DuQuesne stood upright, startled, and looked down at a woman who looked to be in her mid-thirties, hair done in streaks like a box of Neapolitan ice cream — brown, red, and white — with a dark tan and sharp hazel eyes. She had a large red duffle-bag slung over her shoulder and was gazing up at him with a broad grin.

“Tobin? You came to this madhouse?”

“DQ, once I heard you were involved, I had to come see what you’d gotten yourself into. After the Singularity project I’d thought the excitement was over, but judging from what I saw just on the way in, that was only a warm-up!”

“You know Doctor Tobin?” Cussler asked. “I’d heard of you by reputation, Doctor, but –”

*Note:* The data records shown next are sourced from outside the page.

(* ===== verification/LinkOk.v ===== *)
(** * The linker's symbol table stays well formed

    The invariant of bfd/linker.c's table (LinkAdd.v): the names are a finite map,
    every walk along indirect and warning links ends, and the list of undefined
    symbols is the list [us], holds every undefined symbol, and is left by no
    symbol.  [_bfd_generic_link_add_one_symbol] returns and keeps it, whatever it
    adds, as long as no indirect symbol closes a cycle. *)
From S2P Require Import Prelude BfdHash LinkAdd.
#[local] Open Scope Z_scope.

(** ** Links *)

(** The entry a symbol points at. *)
Definition link_target (u : link_hash_type) : option nat :=
  match u with
  | bfd_link_hash_indirect l | bfd_link_hash_warning l _ => Some l
  | _ => None
  end.

Definition links (hp : list link_entry) : list (option nat) := (fun e => link_target (le_type e)) <$> hp.

(** The walk from [p] ends after [n] links. *)
Inductive ends (ls : list (option nat)) : nat -> nat -> Prop :=
| ends_here (p : nat) : ls !! p = Some None -> ends ls p 0
| ends_link (p q n : nat) : ls !! p = Some (Some q) -> ends ls q n -> ends ls p (S n).

(** [p] leads to [q]. *)
Inductive leads (ls : list (option nat)) : nat -> nat -> Prop :=
| leads_here (p : nat) : leads ls p p
| leads_link (p q r : nat) : ls !! p = Some (Some q) -> leads ls q r -> leads ls p r.

Definition acyclic (ls : list (option nat)) : Prop :=
  forall p, (p < length ls)%nat -> exists n, ends ls p n.

Lemma ends_fun (ls : list (option nat)) (p n n' : nat) : ends ls p n -> ends ls p n' -> n = n'.
Proof.
  intros H. revert n'. induction H as [p Hp|p q n Hp _ IH]; intros n' H'; inversion H'; subst; try congruence.
  f_equal. apply IH. by simplify_eq.
Qed.

Lemma ends_lt (ls : list (option nat)) (p n : nat) : ends ls p n -> (p < length ls)%nat.
Proof. destruct 1; by eapply lookup_lt_Some. Qed.

(** The entries on the way. *)
Lemma ends_path (ls : list (option nat)) (p n : nat) :
  ends ls p n -> exists path, length path = S n /\ NoDup path
    /\ forall q, q ∈ path -> exists k, ends ls q k /\ (k <= n)%nat.
Proof.
  induction 1 as [p Hp|p q n Hp Hq (path & Hl & Hnd & Hpath)].
  - exists [p]. split; [done|]. split; [apply NoDup_singleton|].
    intros q ->%list_elem_of_singleton. exists 0%nat. split; [by constructor|lia].
  - exists (p :: path). split; [cbn; lia|]. split.
    + apply NoDup_cons. split; [|done]. intros Hin. destruct (Hpath p Hin) as (k & Hk & Hle).
      pose proof (ends_fun _ _ _ _ Hk (ends_link _ _ _ _ Hp Hq)). lia.
    + intros r [->|Hr]%elem_of_cons; [exists (S n); split; [by econstructor|lia]|].
      destruct (Hpath r Hr) as (k & Hk & Hle). exists k. split; [done|lia].
Qed.

(** A walk has fewer links than there are entries. *)
Lemma ends_bound (ls : list (option nat)) (p n : nat) : ends ls p n -> (n < length ls)%nat.
Proof.
  intros H. destruct (ends_path ls p n H) as (path & Hl & Hnd & Hpath).
  assert (Hsub : path ⊆+ seq 0 (length ls)).
  { apply NoDup_submseteq; [done|]. intros q Hq. destruct (Hpath q Hq) as (k & Hk & _).
    apply elem_of_seq. pose proof (ends_lt _ _ _ Hk). lia. }
  apply submseteq_length in Hsub. rewrite length_seq in Hsub. lia.
Qed.

(** Changing an entry the walk does not meet. *)
Lemma ends_insert (ls : list (option nat)) (h p n : nat) (o : option nat) :
  ends ls p n -> ~ leads ls p h -> ends (<[h := o]> ls) p n.
Proof.
  induction 1 as [p Hp|p q n Hp _ IH]; intros Hno.
  - constructor. rewrite list_lookup_insert_ne; [done|]. intros ->. apply Hno. constructor.
  - apply (ends_link _ _ q).
    + rewrite list_lookup_insert_ne; [done|]. intros ->. apply Hno. constructor.
    + apply IH. intros Hl. apply Hno. by econstructor.
Qed.

Lemma acyclic_cut (ls : list (option nat)) (h : nat) : acyclic ls -> acyclic (<[h := None]> ls).
Proof.
  intros Ha p Hp. rewrite length_insert in Hp. destruct (Ha p Hp) as [n Hn]. clear Hp.
  induction Hn as [p Hp|p q n Hp _ [k IH]].
  - exists 0%nat. constructor. apply list_lookup_insert_Some. destruct (decide (h = p)) as [->|]; [left|by right].
    split_and!; try done. by eapply lookup_lt_Some.
  - destruct (decide (h = p)) as [->|Hne].
    + exists 0%nat. constructor. apply list_lookup_insert_eq. by eapply lookup_lt_Some.
    + exists (S k). econstructor; [|exact IH]. by rewrite list_lookup_insert_ne.
Qed.

(** A new link from an entry that its target does not lead to. *)
Lemma acyclic_link (ls : list (option nat)) (h q : nat) :
  acyclic ls -> (q < length ls)%nat -> ~ leads ls q h -> acyclic (<[h := Some q]> ls).
Proof.
  intros Ha Hq Hno p Hp. rewrite length_insert in Hp.
  destruct (Ha q Hq) as [nq Hnq]. pose proof (ends_insert _ _ _ _ (Some q) Hnq Hno) as Hq'.
  destruct (Ha p Hp) as [n Hn]. clear Hp. induction Hn as [p Hp|p r n Hp _ [k IH]].
  all: destruct (decide (h = p)) as [->|Hne];
    [exists (S nq); apply (ends_link _ _ q); [apply list_lookup_insert_eq; by eapply lookup_lt_Some|done]|].
  - exists 0%nat. constructor. by rewrite list_lookup_insert_ne.
  - exists (S k). apply (ends_link _ _ r); [by rewrite list_lookup_insert_ne|done].
Qed.

Lemma ends_app (ls : list (option nat)) (o : option nat) (p n : nat) : ends ls p n -> ends (ls ++ [o]) p n.
Proof.
  induction 1 as [p Hp|p q n Hp _ IH].
  - constructor. by apply lookup_app_l_Some.
  - apply (ends_link _ _ q); [by apply lookup_app_l_Some|done].
Qed.

Lemma acyclic_app (ls : list (option nat)) (o : option nat) :
  acyclic ls -> match o with Some q => (q < length ls)%nat | None => True end -> acyclic (ls ++ [o]).
Proof.
  intros Ha Ho p Hp. rewrite length_app in Hp. cbn in Hp.
  destruct (decide (p = length ls)) as [->|Hne].
  - destruct o as [q|].
    + destruct (Ha q Ho) as [n Hn]. exists (S n). apply (ends_link _ _ q); [by apply list_lookup_middle|].
      by apply ends_app.
    + exists 0%nat. constructor. by apply list_lookup_middle.
  - destruct (Ha p) as [n Hn]; [lia|]. exists n. by apply ends_app.
Qed.

(** ** The invariant *)

Definition is_warning (u : link_hash_type) : Prop :=
  match u with bfd_link_hash_warning _ _ => True | _ => False end.
Definition is_undefined (u : link_hash_type) : Prop :=
  match u with bfd_link_hash_undefined _ => True | _ => False end.
(** Types of symbols never referenced strongly. *)
Definition is_blank (u : link_hash_type) : Prop :=
  match u with bfd_link_hash_new | bfd_link_hash_undefweak _ => True | _ => False end.

(** [next] of an entry outside the list is NULL or marks the entry as referenced;
    undefined symbols are on the list, untouched and weak ones are not. *)
Record entry_ok (us : list nat) (p : nat) (u : link_hash_type) (next : option nat) : Prop := {
  eo_off : p ∉ us -> next = None \/ next = Some p \/ is_warning u;
  eo_undefined : is_undefined u -> p ∈ us;
  eo_blank : is_blank u -> p ∉ us /\ next = None
}.

Section state.
  Context {T : Type} {ops : StringTable link_entry T} {memory : Memory}.
  Context {laws : StringTableLaws link_entry T fresh_entry}.
  Implicit Types (st : link_state T) (m : gmap string nat) (us : list nat).

(** The invariant, but for what [entry_ok] says of [x]. *)
Record okx (x : option nat) st m us : Prop := {
  ok_names : st_holds (heap st) (names st) m;
  ok_links : acyclic (links (heap st));
  ok_head : undefs st = head us;
  ok_tail : undefs_tail st = last us;
  ok_chain : forall i p, us !! i = Some p -> le_next <$> heap st !! p = Some (us !! S i);
  ok_nodup : NoDup us;
  ok_entries : forall p e, Some p <> x -> heap st !! p = Some e -> entry_ok us p (le_type e) (le_next e)
}.

Definition ok st m us : Prop := okx None st m us.

Lemma ok_weaken (x : option nat) st m us : ok st m us -> okx x st m us.
Proof. intros [H1 H2 H3 H4 H5 H6 H7]. split; try done. intros p e _ Hp. by apply H7. Qed.

Lemma ok_close (h : nat) (e : link_entry) st m us :
  okx (Some h) st m us -> heap st !! h = Some e -> entry_ok us h (le_type e) (le_next e) -> ok st m us.
Proof.
  intros [H1 H2 H3 H4 H5 H6 H7] He Hok. split; try done. intros p e' _ Hp.
  destruct (decide (p = h)) as [->|Hne]; [by assert (e' = e) as -> by congruence|]. apply H7; [congruence|done].
Qed.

“We worked together on the Singularity Power Project some years back,” DuQuesne said, still smiling. Damn, this is something of a stroke of luck. “Tom, Carl, and Steve, this is Doctor Molly Tobin, one of the best practical power engineering designers you’ll ever meet.”

“Another power engineer?” Steve said with some excitement. “Oh, that’s excellent! DuQuesne’s great, but he’s got so many other things on his plate that we have to practically beg him for help on this stuff.”

Tobin nodded, looking around, as Tom started getting information from the other two people he’d called up. “That’s DQ, all right; take on more work than any three other people and call it a good night’s work.”

“‘DQ’?” Carl repeated. “Never heard that one before.”

“And only Molly and about two other people get to call me that, so don’t start,” DuQuesne said in a half-serious warning tone. “What kind of equipment have you guys brought?”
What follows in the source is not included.